Witness how the tree prices were derived:
Step 1 was a tree census, a two-year process that sent more than 1,000 volunteers to count every tree on every street in the city. The census results were then fed into a computer program that spit out a dollar value for each of the 592,130 trees counted, a figure that does not include the roughly 4.5 million trees in parks and on private land...It takes into account several factors, including a tree’s impact on local property values, its contribution to cleaning the air by absorbing carbon dioxide, and how much its shade helps reduce energy consumption.
Factoring in the costs associated with planting and upkeep, New York City’s street trees provide an annual benefit of about $122 million, according to the Parks Department. The study concludes that New York receives $5.60 in benefits for every dollar spent on trees.

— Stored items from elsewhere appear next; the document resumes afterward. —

Lemma output_is_the_engine_output_unchanged_witness :
  Sample.answer_with (inr Sample.many_anexos)
    (the_call Sample.globals Sample.input) (engine Sample.start)
    = (inr Sample.many_anexos, tt) /\
  total_anexos (final_output Sample.many_anexos) = 901 /\
  exists res w' parsed,
    run_workflow Sample.as_it_is (Sample.answer_with (inr Sample.many_anexos))
                 Sample.globals Sample.input Sample.start = (inr res, w') /\
    getitem res "output_parsed" = inr parsed /\
    parsed = ModelDump.Schema (final_output Sample.many_anexos) /\
    ModelValidate.Schema parsed = Some (final_output Sample.many_anexos) /\
    anexos_in_output parsed = total_anexos (final_output Sample.many_anexos).
Proof.
  split; [reflexivity |]. split; [reflexivity |].
  exact (output_is_the_engine_output_unchanged Sample.as_it_is
           (Sample.answer_with (inr Sample.many_anexos)) Sample.globals
           Sample.input Sample.start Sample.many_anexos tt eq_refl).
Defined.

Lemma output_text_reads_as_output_parsed_witness :
  run_workflow Sample.as_it_is (Sample.answer_with (inr Sample.one_email))
               Sample.globals Sample.input Sample.start
    = (inr (package (final_output Sample.one_email)),
       after_call Sample.globals Sample.input Sample.start tt) /\
  exists text parsed,
    package (final_output Sample.one_email)
      = PDict [ ("output_text", PStr text); ("output_parsed", parsed) ] /\
    JsonLoads.loads text = Some parsed.
Proof.
  assert (H : run_workflow Sample.as_it_is
                (Sample.answer_with (inr Sample.one_email))
                Sample.globals Sample.input Sample.start
              = (inr (package (final_output Sample.one_email)),
                 after_call Sample.globals Sample.input Sample.start tt))
    by reflexivity.
  split; [exact H |].
  exact (output_text_reads_as_output_parsed Sample.as_it_is
           (Sample.answer_with (inr Sample.one_email)) Sample.globals
           Sample.input Sample.start _ _ H).
Defined.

But wait just a second-- how does a computer program determine the price for the trees? I’m reminded of Gary Galles’s article “And Then a Miracle Occurs.” Much like the cartoon professor who uses that phrase as a stage in a mathematical proof, the “price-calculating” black-box could only invoke some arbitrary determination based on of what the historical market demand has been for street-side trees.
Now although the city government presumingly pays market prices to private contractors for the planting and maintenance of these trees, the notion of these trees now having a determinable market value or price is quite meaningless without a market to set them. To further ascribe the role these trees play in property valuations is an empty consideration without the knowledge of what opportunities were forgone with their planting. Thus is the nature of the socialist beast.
The root of this problem :) was brought up by Mises over 80 years ago in a series of articles beginning in 1920, shortly thereafter culminated into his Socialism: An Economic and Sociological Analysis in 1922, and later in his treatise Human Action.
Lacking both omniscience and a market to determine the value individuals place on trees, planners cannot determine the opportunity cost that the trees represent, making any monetary calculation of the benefits provided a worthless spectacle of ignorance on stilts.